You’ll like this. As well as the pedestrians, there are also quite a few cyclists out and about. Curious about the lack of cars, a young woman asks how people would cover longer distances. We have invested in an intelligent underground transport system. A Personal Rapid Transit Network (PRT), which is a mixture of private and public transport. All vehicles are powered by hydrogen, magnetic or electronic power.
We were very surprised back then to learn that most citizens wanted a car-free city. After all, this didn’t fit with the usual patterns of thinking. The only explanation was that our approach, on the level of the senses, brought out people’s needs for peace and nature even more strongly. Most of them, like the inhabitants of many other cities, didn’t want to suffocate in traffic jams and waste their time behind the wheel. Rather, they wanted a backdrop of natural sounds but also the freedom of rapid movement. We tried to solve this with the underground PRT system.
Meanwhile, one participant is astonished by the diversity of the architecture and strokes the silkworm-woven façade of the house. Many buildings tower up into the sky, but no one is like the other: we are surrounded by facades of algae and wood, soft and varied materials, green terraces and roofs, curved towers, and imaginatively stacked floors. It’s a colorful interplay of different elements that come together to form a puzzle.

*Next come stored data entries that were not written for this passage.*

(** [creds] tells whether the credential files exist, [ok] whether connecting succeeds. *)
Definition connect_role_leaf (creds ok : bool) (role : SonicRole) (leaf : string) (p : pool) : bool * pool :=
  if negb creds then (false, p) else
  let id := fresh_client p in
  let p := mkPool (leaves p) (connections p) (enabled p) (<[id := Client leaf ok]> (heap p)) (S id) in
  if ok then
    let k := (role, leaf) in
    let p := close_existing k p in
    (true, mkPool (leaves p) (dict_set (connections p) k (Some id))
             (if bool_decide (k ∈ enabled p) then enabled p else k :: enabled p) (heap p) (fresh_client p))
  else (false, p).

Definition sonic_roles : list SonicRole := [S_ADMIN; S_OPERATOR].

(** [outcome] gives each attempt's [creds] and [ok]. *)
Definition connect_all (outcome : key -> bool * bool) (p : pool) : list (key * bool) * pool :=
  foldl (fun (acc : list (key * bool) * pool) k =>
      let '(results, p) := acc in
      let '(r, p) := connect_role_leaf (outcome k).1 (outcome k).2 k.1 k.2 p in
      (dict_set results k r, p))
    ([], p) (flat_map (fun role => map (fun l : string * string => (role, l.2)) (leaves p)) sonic_roles).

Definition usable (p : pool) (k : key) : option nat :=
  match existing k p with
  | Some id => match heap p !! id with
               | Some c => if connected c then Some id else None
               | None => None
               end
  | None => None
  end.

Definition get_client_by_key (role : SonicRole) (leaf : string) (p : pool) : option nat := usable p (role, leaf).

Definition get_client_for_zone (role : SonicRole) (src : string) (p : pool) : res (option nat) :=
  let* leaf := ip_to_leaf src in
  Ok (get_client_by_key role (default DEFAULT_LEAF1 leaf) p).

Definition get_any_client (role : SonicRole) (p : pool) : option nat :=
  head (omap (fun l : string * string => usable p (role, l.2)) (leaves p)).

(** The shim the NETCONF server calls. *)
Definition get_client (role : SonicRole) (p : pool) : option nat := get_any_client role p.

Definition reconnect (creds ok : bool) (role : SonicRole) (leaf : string) (p : pool) : bool * pool :=
  let k := (role, leaf) in
  let p := match existing k p with Some id => set_connection k None (close_client id p) | None => p end in
  connect_role_leaf creds ok role leaf p.

Definition is_connected (role : SonicRole) (leaf : string) (p : pool) : bool :=
  match usable p (role, leaf) with Some _ => true | None => false end.

Definition get_status (p : pool) : list (string * (string * list (string * bool))) :=
  map (fun l : string * string =>
         (l.1, (l.2, map (fun r => (sonic_value r, is_connected r l.2 p)) sonic_roles))) (leaves p).

Definition close_all (p : pool) : pool :=
  let p := foldl (fun p (kc : key * option nat) => match kc.2 with Some id => close_client id p | None => p end)
             p (connections p) in
  mkPool (leaves p) [] [] (heap p) (fresh_client p).

(** ** Runs *)
Inductive pool_event :=
  | Connect_ (creds ok : bool) (role : SonicRole) (leaf : string)
  | Reconnect_ (creds ok : bool) (role : SonicRole) (leaf : string)
  | Lost_ (role : SonicRole) (leaf : string) (id : nat)
  | CloseAll_.

Definition pool_step (p : pool) (e : pool_event) : pool :=
  match e with
  | Connect_ creds ok r l => (connect_role_leaf creds ok r l p).2
  | Reconnect_ creds ok r l => (reconnect creds ok r l p).2
  | Lost_ r l id => lost r l id p
  | CloseAll_ => close_all p
  end.
Definition pool_run (ls : list (string * string)) (es : list pool_event) : pool := foldl pool_step (pool0 ls) es.

(** ** Lemmas on the routing *)
Lemma zone_networks_eq : ZONE_NETWORKS = [
  (Net IPv4 167863296 None 24, DEFAULT_LEAF1); (Net IPv4 167888896 None 24, DEFAULT_LEAF1);
  (Net IPv4 167928832 None 24, DEFAULT_LEAF2); (Net IPv4 167916032 None 24, DEFAULT_LEAF2)].
Proof. vm_compute. reflexivity. Qed.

“What’s that over there?” asks one participant. That’s our knowledge playground for young and old. Some children are sitting with a group of students and scientists in a climbing frame and experimenting with new irrigation sensors. Every quarter has cross-generational learning locations like this one. In many places, age segregation is a major issue. Our hope is, with the help of such meeting places, to build a bridge not only between young and old but also between science and practical experience.